_How to complete this task_. Return, exactly and in full, the lines of the records below starting at the one with "Definition set_factory_path (client" and ending at the one with "let* v := client_gain client speaker_spk_gain", and no other lines.

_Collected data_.
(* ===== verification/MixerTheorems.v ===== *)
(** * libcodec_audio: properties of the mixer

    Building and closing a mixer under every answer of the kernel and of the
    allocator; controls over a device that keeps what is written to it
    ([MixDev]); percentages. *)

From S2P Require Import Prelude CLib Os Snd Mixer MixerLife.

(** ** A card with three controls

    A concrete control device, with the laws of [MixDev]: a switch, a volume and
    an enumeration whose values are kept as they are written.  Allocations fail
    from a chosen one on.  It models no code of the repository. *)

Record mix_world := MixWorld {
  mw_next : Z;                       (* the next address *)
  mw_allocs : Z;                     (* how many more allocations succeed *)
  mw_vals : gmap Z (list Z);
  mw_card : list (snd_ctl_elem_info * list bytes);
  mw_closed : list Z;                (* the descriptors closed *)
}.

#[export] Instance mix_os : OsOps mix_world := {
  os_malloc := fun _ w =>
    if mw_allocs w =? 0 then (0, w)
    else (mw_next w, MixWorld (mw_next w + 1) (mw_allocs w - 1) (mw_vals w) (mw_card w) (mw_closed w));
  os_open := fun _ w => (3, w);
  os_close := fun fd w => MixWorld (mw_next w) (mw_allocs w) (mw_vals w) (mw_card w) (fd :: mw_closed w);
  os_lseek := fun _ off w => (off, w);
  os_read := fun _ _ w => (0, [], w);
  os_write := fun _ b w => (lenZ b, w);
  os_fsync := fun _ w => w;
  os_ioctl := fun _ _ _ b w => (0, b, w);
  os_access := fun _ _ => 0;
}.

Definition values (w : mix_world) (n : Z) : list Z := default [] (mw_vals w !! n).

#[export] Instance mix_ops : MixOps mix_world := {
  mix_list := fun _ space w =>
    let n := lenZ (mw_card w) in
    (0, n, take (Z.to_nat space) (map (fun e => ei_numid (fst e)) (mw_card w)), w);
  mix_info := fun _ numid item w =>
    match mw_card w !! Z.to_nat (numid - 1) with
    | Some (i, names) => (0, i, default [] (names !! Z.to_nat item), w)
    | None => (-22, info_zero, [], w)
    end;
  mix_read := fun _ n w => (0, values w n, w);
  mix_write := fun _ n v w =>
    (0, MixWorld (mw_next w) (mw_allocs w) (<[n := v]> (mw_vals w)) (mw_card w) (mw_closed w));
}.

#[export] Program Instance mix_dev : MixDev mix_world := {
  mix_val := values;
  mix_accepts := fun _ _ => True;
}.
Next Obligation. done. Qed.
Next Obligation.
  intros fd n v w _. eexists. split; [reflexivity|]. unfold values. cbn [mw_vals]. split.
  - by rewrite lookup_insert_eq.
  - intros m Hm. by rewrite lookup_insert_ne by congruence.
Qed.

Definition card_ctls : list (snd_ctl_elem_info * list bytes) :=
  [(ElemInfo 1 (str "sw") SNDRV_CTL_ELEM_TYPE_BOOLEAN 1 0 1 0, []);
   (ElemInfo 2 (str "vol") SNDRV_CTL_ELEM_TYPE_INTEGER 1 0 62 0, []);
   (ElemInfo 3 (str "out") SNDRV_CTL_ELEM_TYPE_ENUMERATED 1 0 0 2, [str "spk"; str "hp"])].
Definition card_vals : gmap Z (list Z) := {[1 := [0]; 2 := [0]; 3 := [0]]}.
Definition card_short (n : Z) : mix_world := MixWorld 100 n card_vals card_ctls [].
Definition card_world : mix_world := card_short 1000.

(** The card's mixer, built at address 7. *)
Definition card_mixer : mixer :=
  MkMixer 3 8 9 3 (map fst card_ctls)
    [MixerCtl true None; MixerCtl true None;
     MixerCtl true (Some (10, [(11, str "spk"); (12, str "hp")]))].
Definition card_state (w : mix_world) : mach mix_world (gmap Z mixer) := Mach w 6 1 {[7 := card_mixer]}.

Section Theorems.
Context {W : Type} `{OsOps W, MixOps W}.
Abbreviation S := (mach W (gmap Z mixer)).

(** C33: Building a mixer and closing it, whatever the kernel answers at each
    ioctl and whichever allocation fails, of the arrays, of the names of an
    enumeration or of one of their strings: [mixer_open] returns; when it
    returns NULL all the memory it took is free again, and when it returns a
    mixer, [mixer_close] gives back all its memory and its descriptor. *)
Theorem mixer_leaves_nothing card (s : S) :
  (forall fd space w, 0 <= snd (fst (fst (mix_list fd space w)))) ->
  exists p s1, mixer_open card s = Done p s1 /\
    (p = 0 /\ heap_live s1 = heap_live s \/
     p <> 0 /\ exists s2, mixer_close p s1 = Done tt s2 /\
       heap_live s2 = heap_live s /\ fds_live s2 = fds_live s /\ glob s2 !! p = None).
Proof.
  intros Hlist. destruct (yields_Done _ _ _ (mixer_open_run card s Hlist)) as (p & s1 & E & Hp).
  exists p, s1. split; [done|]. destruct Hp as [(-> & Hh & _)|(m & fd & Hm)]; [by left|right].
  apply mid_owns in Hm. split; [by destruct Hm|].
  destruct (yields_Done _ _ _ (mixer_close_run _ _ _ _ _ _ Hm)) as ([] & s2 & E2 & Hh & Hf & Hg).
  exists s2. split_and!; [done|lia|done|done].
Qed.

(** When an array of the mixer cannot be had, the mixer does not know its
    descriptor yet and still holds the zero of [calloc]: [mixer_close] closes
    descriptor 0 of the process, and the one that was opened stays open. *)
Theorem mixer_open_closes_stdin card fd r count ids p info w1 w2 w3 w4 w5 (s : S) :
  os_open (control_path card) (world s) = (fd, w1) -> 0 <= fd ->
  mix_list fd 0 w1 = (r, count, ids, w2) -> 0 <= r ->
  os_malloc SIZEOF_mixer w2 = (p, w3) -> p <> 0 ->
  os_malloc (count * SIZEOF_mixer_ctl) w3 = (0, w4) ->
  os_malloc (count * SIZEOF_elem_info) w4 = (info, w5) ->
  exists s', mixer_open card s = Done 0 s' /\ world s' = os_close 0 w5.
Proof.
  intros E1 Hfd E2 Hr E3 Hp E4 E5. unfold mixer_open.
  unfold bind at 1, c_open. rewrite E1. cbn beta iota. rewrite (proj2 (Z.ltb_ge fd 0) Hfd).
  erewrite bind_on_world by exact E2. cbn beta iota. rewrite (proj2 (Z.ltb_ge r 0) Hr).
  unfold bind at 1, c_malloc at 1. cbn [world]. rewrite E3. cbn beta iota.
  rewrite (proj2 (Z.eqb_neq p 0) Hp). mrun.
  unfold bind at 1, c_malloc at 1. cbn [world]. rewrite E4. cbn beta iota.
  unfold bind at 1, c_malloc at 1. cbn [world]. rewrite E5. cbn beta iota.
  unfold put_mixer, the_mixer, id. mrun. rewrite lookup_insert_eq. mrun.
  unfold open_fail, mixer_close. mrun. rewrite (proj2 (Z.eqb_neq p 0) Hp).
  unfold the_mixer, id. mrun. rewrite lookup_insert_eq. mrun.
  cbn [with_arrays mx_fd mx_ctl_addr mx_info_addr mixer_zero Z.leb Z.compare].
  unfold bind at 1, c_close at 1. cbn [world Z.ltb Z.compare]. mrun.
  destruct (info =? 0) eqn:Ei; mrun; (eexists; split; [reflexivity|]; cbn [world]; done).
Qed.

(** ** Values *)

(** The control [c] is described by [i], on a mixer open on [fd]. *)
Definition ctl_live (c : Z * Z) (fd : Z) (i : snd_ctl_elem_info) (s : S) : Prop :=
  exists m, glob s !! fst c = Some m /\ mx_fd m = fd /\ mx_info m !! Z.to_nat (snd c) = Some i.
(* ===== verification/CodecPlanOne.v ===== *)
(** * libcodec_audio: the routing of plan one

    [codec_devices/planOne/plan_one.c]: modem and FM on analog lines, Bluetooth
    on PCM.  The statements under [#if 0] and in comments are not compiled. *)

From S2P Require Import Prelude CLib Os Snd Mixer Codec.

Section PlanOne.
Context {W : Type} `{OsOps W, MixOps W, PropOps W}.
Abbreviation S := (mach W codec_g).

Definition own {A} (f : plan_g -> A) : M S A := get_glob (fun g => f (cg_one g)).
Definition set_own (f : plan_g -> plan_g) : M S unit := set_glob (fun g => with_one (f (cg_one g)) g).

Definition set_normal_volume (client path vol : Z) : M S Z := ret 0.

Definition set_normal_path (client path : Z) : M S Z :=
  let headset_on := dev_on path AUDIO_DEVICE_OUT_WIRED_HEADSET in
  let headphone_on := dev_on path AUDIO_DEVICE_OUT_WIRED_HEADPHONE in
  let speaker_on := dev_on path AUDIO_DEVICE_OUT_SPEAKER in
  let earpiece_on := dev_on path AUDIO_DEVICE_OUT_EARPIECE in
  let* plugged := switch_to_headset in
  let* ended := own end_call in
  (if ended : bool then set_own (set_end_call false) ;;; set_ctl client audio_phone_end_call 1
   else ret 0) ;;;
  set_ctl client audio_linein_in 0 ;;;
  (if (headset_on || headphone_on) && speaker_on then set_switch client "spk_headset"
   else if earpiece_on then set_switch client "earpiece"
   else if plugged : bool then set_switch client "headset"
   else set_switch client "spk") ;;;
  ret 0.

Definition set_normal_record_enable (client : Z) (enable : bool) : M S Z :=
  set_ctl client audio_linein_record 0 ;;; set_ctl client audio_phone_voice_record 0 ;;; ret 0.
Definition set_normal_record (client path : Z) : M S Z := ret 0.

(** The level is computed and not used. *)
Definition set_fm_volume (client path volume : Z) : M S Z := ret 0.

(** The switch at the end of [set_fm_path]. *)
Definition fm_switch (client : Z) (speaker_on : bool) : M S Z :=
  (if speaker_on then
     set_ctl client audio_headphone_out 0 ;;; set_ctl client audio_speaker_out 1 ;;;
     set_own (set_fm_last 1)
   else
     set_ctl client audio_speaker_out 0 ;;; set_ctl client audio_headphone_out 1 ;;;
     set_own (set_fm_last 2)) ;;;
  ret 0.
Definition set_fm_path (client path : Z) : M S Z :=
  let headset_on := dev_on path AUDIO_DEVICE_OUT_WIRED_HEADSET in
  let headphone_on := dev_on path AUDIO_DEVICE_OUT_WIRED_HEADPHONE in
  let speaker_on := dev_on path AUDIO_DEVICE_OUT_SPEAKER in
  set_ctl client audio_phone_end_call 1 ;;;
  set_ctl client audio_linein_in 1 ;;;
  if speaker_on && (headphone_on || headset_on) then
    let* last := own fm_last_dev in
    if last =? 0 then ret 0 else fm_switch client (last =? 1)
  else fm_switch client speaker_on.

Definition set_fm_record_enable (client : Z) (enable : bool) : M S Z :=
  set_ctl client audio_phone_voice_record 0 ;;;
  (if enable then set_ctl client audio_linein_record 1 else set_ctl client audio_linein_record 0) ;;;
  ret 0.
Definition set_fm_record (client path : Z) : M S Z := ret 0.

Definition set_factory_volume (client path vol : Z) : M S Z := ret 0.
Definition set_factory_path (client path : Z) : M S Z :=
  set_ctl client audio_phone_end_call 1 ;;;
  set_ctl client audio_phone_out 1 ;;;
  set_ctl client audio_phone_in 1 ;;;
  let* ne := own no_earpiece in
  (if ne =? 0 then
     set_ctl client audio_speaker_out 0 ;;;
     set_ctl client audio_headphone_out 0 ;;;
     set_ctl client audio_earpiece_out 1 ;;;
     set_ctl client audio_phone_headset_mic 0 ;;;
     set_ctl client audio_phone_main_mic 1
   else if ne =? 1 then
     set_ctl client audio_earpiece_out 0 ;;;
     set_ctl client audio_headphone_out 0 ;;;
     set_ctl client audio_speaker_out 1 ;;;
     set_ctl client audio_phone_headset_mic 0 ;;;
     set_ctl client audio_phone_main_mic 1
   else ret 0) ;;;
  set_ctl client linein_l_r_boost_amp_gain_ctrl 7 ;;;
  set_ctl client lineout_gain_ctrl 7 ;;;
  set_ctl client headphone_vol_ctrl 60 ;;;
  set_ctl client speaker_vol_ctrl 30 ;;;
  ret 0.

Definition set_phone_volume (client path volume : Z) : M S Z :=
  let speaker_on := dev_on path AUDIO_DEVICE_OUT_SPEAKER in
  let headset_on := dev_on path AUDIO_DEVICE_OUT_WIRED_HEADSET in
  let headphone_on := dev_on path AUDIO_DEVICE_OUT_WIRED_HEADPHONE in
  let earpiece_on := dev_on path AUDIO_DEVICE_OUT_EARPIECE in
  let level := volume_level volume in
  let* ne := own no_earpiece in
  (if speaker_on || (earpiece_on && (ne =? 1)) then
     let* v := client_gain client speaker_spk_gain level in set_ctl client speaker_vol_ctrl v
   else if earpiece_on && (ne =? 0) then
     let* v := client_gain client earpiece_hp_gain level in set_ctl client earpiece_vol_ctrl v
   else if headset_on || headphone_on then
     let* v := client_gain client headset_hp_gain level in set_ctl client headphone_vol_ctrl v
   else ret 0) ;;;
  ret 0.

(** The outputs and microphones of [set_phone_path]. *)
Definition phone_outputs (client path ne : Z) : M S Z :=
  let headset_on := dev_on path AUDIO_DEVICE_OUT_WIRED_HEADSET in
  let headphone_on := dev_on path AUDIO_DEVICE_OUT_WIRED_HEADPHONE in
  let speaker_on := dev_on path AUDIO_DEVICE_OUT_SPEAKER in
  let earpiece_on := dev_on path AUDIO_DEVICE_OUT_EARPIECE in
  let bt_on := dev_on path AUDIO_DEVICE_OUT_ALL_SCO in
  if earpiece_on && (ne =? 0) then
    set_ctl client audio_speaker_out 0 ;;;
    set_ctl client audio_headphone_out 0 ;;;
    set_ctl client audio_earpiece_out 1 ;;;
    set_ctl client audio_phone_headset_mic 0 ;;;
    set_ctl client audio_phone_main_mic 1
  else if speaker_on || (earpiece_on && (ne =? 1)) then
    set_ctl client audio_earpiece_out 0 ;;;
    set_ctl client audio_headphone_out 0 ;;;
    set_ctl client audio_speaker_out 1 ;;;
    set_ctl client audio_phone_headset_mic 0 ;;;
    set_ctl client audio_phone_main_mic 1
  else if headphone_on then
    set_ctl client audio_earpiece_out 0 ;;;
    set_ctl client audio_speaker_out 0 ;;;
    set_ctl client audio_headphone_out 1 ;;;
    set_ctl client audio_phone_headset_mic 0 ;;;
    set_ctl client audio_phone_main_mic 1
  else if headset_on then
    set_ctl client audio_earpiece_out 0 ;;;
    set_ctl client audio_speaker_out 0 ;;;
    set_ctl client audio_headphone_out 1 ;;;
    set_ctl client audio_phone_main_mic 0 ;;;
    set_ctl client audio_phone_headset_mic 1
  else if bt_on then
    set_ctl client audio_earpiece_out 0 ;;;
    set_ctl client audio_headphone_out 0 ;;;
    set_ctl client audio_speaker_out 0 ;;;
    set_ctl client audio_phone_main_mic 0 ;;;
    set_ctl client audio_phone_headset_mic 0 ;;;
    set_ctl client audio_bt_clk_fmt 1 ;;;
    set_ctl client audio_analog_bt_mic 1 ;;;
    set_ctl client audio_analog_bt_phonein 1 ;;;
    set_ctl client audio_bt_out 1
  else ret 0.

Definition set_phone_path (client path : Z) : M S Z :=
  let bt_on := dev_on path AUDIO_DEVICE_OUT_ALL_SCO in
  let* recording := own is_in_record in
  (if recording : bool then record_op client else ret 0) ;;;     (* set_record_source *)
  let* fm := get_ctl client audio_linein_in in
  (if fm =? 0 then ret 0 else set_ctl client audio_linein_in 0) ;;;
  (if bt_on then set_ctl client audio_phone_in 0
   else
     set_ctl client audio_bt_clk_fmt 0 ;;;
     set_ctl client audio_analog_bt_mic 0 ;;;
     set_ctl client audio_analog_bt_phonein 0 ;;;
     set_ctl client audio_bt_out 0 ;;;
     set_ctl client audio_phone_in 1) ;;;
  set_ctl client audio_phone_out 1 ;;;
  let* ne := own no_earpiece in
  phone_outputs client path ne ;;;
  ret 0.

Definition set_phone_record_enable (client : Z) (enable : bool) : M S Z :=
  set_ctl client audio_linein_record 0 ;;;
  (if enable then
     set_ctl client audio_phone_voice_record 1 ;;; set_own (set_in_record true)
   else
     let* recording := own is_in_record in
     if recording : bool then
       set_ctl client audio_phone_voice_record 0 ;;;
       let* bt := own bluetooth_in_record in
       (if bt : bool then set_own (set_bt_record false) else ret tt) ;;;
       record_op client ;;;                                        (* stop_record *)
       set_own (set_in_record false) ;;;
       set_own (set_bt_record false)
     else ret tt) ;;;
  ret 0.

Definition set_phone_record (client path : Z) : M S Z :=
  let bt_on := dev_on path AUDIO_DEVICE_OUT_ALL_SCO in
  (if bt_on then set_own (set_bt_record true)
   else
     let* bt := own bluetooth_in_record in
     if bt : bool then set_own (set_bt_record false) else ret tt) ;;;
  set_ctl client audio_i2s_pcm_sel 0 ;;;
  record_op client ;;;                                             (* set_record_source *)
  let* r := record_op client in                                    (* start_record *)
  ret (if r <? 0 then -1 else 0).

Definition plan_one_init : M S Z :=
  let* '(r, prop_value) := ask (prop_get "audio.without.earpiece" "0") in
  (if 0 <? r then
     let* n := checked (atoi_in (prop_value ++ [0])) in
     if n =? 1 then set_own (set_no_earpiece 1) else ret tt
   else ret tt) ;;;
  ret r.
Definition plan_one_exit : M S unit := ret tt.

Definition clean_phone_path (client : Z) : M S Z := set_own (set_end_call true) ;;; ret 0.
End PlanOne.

_Solution for this exercise_.
Definition set_factory_path (client path : Z) : M S Z :=
  set_ctl client audio_phone_end_call 1 ;;;
  set_ctl client audio_phone_out 1 ;;;
  set_ctl client audio_phone_in 1 ;;;
  let* ne := own no_earpiece in
  (if ne =? 0 then
     set_ctl client audio_speaker_out 0 ;;;
     set_ctl client audio_headphone_out 0 ;;;
     set_ctl client audio_earpiece_out 1 ;;;
     set_ctl client audio_phone_headset_mic 0 ;;;
     set_ctl client audio_phone_main_mic 1
   else if ne =? 1 then
     set_ctl client audio_earpiece_out 0 ;;;
     set_ctl client audio_headphone_out 0 ;;;
     set_ctl client audio_speaker_out 1 ;;;
     set_ctl client audio_phone_headset_mic 0 ;;;
     set_ctl client audio_phone_main_mic 1
   else ret 0) ;;;
  set_ctl client linein_l_r_boost_amp_gain_ctrl 7 ;;;
  set_ctl client lineout_gain_ctrl 7 ;;;
  set_ctl client headphone_vol_ctrl 60 ;;;
  set_ctl client speaker_vol_ctrl 30 ;;;
  ret 0.

Definition set_phone_volume (client path volume : Z) : M S Z :=
  let speaker_on := dev_on path AUDIO_DEVICE_OUT_SPEAKER in
  let headset_on := dev_on path AUDIO_DEVICE_OUT_WIRED_HEADSET in
  let headphone_on := dev_on path AUDIO_DEVICE_OUT_WIRED_HEADPHONE in
  let earpiece_on := dev_on path AUDIO_DEVICE_OUT_EARPIECE in
  let level := volume_level volume in
  let* ne := own no_earpiece in
  (if speaker_on || (earpiece_on && (ne =? 1)) then
     let* v := client_gain client speaker_spk_gain level in set_ctl client speaker_vol_ctrl v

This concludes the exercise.